During the outbreak of the new coronavirus pneumonia, while everyone is doing personal protection, they are also very concerned about the epidemic situation.
Originally, the social season in winter and spring was a period of the high incidence of common colds and flu, and the most important means to control the epidemic was to screen out the real patients with new coronary pneumonia from many respiratory patients.
The following small series will introduce some common virus sampling detection methods for you.
Nasopharyngeal swab
Collect nasopharyngeal swab specimens within 3 days of the onset of the patient as much as possible.
Measure the distance from the tip of the nose to the earlobe with a swab and mark it with your finger, insert the swab into the nasal cavity in the direction perpendicular to the nose (face), and the swab should be at least half the length from the earlobe to the tip of the nose so that the swab stays in the nose for 15 ~30 s.
Gently rotate 3 to 5 times, quickly put the swab into a sample collection tube containing 2 ml of lysis buffer (the same as the lysis buffer in the nucleic acid extraction kit) or a cell preservation solution containing RNase inhibitors, and insert the swab.
Then break the sterile swab rod near the top, screw the cap tightly and seal it with parafilm.
Oropharyngeal swab
Collect throat swab specimens from patients within 3 days of onset as much as possible. It is advisable to use a sterile flocked swab for sampling, wiping the posterior pharyngeal wall with moderate force, avoiding touching the tongue; quickly put the sterile swab into the collection tube used for collecting nasopharyngeal swabs, and break it near the top Sterile swab rod, screw cap tightly and seal with parafilm.
Anal swab (feces)
For patients with gastrointestinal symptoms such as diarrhea in the early stage of the disease, an anal swab should collect a stool sample (soybean size) of 3-5g.
The specimens were collected in a screw-cap specimen collection tube containing 2 ml of normal saline (RNase inhibitor can be added if available) and sealed with parafilm.
How to collect nasopharyngeal swabs
There is absolutely no need for the sampler to stand directly opposite the patient. Regardless of whether the patient is sitting or lying, right-handed patients can stand on the right side of the patient, and left-handed patients can stand on the left side for sampling operations.
The advantage of standing on the side is that if the patient has a cough, sneeze, etc., it can be avoided in time.
After the nasopharyngeal swab is passed through the nostrils.
It is perpendicular to the coronal plane of the head or the face and penetrates deep from the inferior meatus to the posterior wall of the nasopharynx, and it is enough to feel the wall.
The nasopharyngeal swab enters the nasal cavity to a depth of approximately the distance from the tip of the nose to the earlobe (see figure).

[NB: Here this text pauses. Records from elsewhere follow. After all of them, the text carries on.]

(* ===== verification/BrokerOrderStatus.v ===== *)
(** Broker order statuses: src/services/brokerOrderStatusService.ts.

    A status is whatever string the broker reports (or nothing); the
    classification decides whether the order still consumes capacity. *)

From S2P Require Import Prelude.
From S2P Require Import JsString.

Definition TERMINAL_BROKER_ORDER_STATUSES : list string :=
  ["canceled"; "cancelled"; "expired"; "filled"; "rejected"; "replaced"]%string.

Definition KNOWN_ACTIVE_BROKER_ORDER_STATUSES : list string :=
  ["accepted"; "accepted_for_bidding"; "calculated"; "done_for_day"; "held";
   "new"; "partially_filled"; "pending_cancel"; "pending_new";
   "pending_replace"; "stopped"; "submitted"; "suspended"]%string.

Record BrokerOrderStatusClassification := {
  normalized : string;
  active : bool;
  terminal : bool;
  known : bool
}.

(** [String(value ?? "").trim().toLowerCase()]. *)
Definition normalize_status (value : option string) : string :=
  to_lower (trim (default EmptyString value)).

Definition classifyBrokerOrderStatus (value : option string)
    : BrokerOrderStatusClassification :=
  let normalized := normalize_status value in
  let terminal := str_mem normalized TERMINAL_BROKER_ORDER_STATUSES in
  let known := terminal || str_mem normalized KNOWN_ACTIVE_BROKER_ORDER_STATUSES in
  {| normalized := normalized; terminal := terminal; known := known;
     active := str_truthy normalized && negb terminal |}.

Definition isActiveBrokerOrderStatus (value : option string) : bool :=
  active (classifyBrokerOrderStatus value).

(** ** Properties *)

Lemma normalize_status_lower s :
  normalize_status (Some (to_lower s)) = normalize_status (Some s).
Proof. unfold normalize_status; simpl. by rewrite trim_lower, to_lower_idem. Qed.

Lemma normalize_status_trim s :
  normalize_status (Some (trim s)) = normalize_status (Some s).
Proof. unfold normalize_status; simpl. by rewrite trim_idem. Qed.

Lemma normalize_status_idem v :
  normalize_status (Some (normalize_status v)) = normalize_status v.
Proof.
  unfold normalize_status; simpl. by rewrite trim_lower, to_lower_idem, trim_idem.
Qed.

(** Every known status is listed once, as terminal or as active. *)
Lemma status_lists_disjoint s :
  In s TERMINAL_BROKER_ORDER_STATUSES → ¬ In s KNOWN_ACTIVE_BROKER_ORDER_STATUSES.
Proof. simpl. intros H. repeat destruct H as [<-|H]; [naive_solver..|done]. Qed.

Lemma str_truthy_spec s : str_truthy s = true ↔ s ≠ EmptyString.
Proof. destruct s; naive_solver. Qed.

Ltac classify_fields :=
  unfold classifyBrokerOrderStatus; cbn [active normalized terminal known].

Lemma classify_active v :
  active (classifyBrokerOrderStatus v) = true ↔
  normalized (classifyBrokerOrderStatus v) ≠ EmptyString ∧
  terminal (classifyBrokerOrderStatus v) = false.
Proof. classify_fields. by rewrite andb_true_iff, str_truthy_spec, negb_true_iff. Qed.

Lemma classify_terminal v :
  terminal (classifyBrokerOrderStatus v) = true →
  normalized (classifyBrokerOrderStatus v) ≠ EmptyString ∧
  known (classifyBrokerOrderStatus v) = true.
Proof.
  classify_fields. intros Ht. rewrite Ht. split; [|done]. intros He. by rewrite He in Ht.
Qed.

Lemma classify_unknown v :
  known (classifyBrokerOrderStatus v) = false →
  normalized (classifyBrokerOrderStatus v) ≠ EmptyString →
  isActiveBrokerOrderStatus v = true.
Proof.
  intros Hk Hn. apply classify_active. split; [done|].
  destruct (terminal _) eqn:Ht; [|done]. apply classify_terminal in Ht as [_ Hk']. congruence.
Qed.

Lemma classify_known_active v :
  known (classifyBrokerOrderStatus v) = true →
  terminal (classifyBrokerOrderStatus v) = false →
  In (normalized (classifyBrokerOrderStatus v)) KNOWN_ACTIVE_BROKER_ORDER_STATUSES.
Proof. classify_fields. intros Hk Ht. rewrite Ht in Hk. by apply str_mem_true. Qed.

Lemma classify_normalized v w :
  normalize_status v = normalize_status w →
  classifyBrokerOrderStatus v = classifyBrokerOrderStatus w.
Proof. unfold classifyBrokerOrderStatus. by intros ->. Qed.

(** The classification of a broker status is a partition: exactly one of
    blank, terminal and active holds; a status that is not recognised is not
    terminal, so a non-blank unknown one keeps consuming capacity; and letter
    case and surrounding white space never change the result. *)
Theorem classify_partition v :
  let c := classifyBrokerOrderStatus v in
  (active c = true ↔ normalized c ≠ EmptyString ∧ terminal c = false) ∧
  (terminal c = true → normalized c ≠ EmptyString ∧ known c = true) ∧
  (known c = false → normalized c ≠ EmptyString → isActiveBrokerOrderStatus v = true) ∧
  (known c = true → terminal c = false →
     In (normalized c) KNOWN_ACTIVE_BROKER_ORDER_STATUSES) ∧
  (∀ w, to_lower (trim (default EmptyString w)) = to_lower (trim (default EmptyString v)) →
     classifyBrokerOrderStatus w = c) ∧
  classifyBrokerOrderStatus (Some (normalized c)) = c.
Proof.
  cbv zeta. split_and!.
  - apply classify_active.
  - apply classify_terminal.
  - apply classify_unknown.
  - apply classify_known_active.
  - intros w Hw. apply classify_normalized, Hw.
  - apply classify_normalized, normalize_status_idem.
Qed.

The “American Society for Microbiology Clinical Microbiological Specimen Submission Guidelines. ” We ask to twist the nasopharyngeal swab on the nasopharyngeal mucosa, hold it for 10-15 seconds, and then take out. Children’s cooperation is poor.
We generally take out the Flocked swab in three to five seconds after fully twisting it 2-3 times.
Except for paying attention to the depth of the swab. We should also note that there is always the habit of having the patient lift their head completely, bend the swab, and take a sample. This is wrong.
In fact, the above approach is wrong. This operation will cause the swab head to stay in an incorrect position. And the final sample obtained is not a standard nasopharyngeal swab specimen.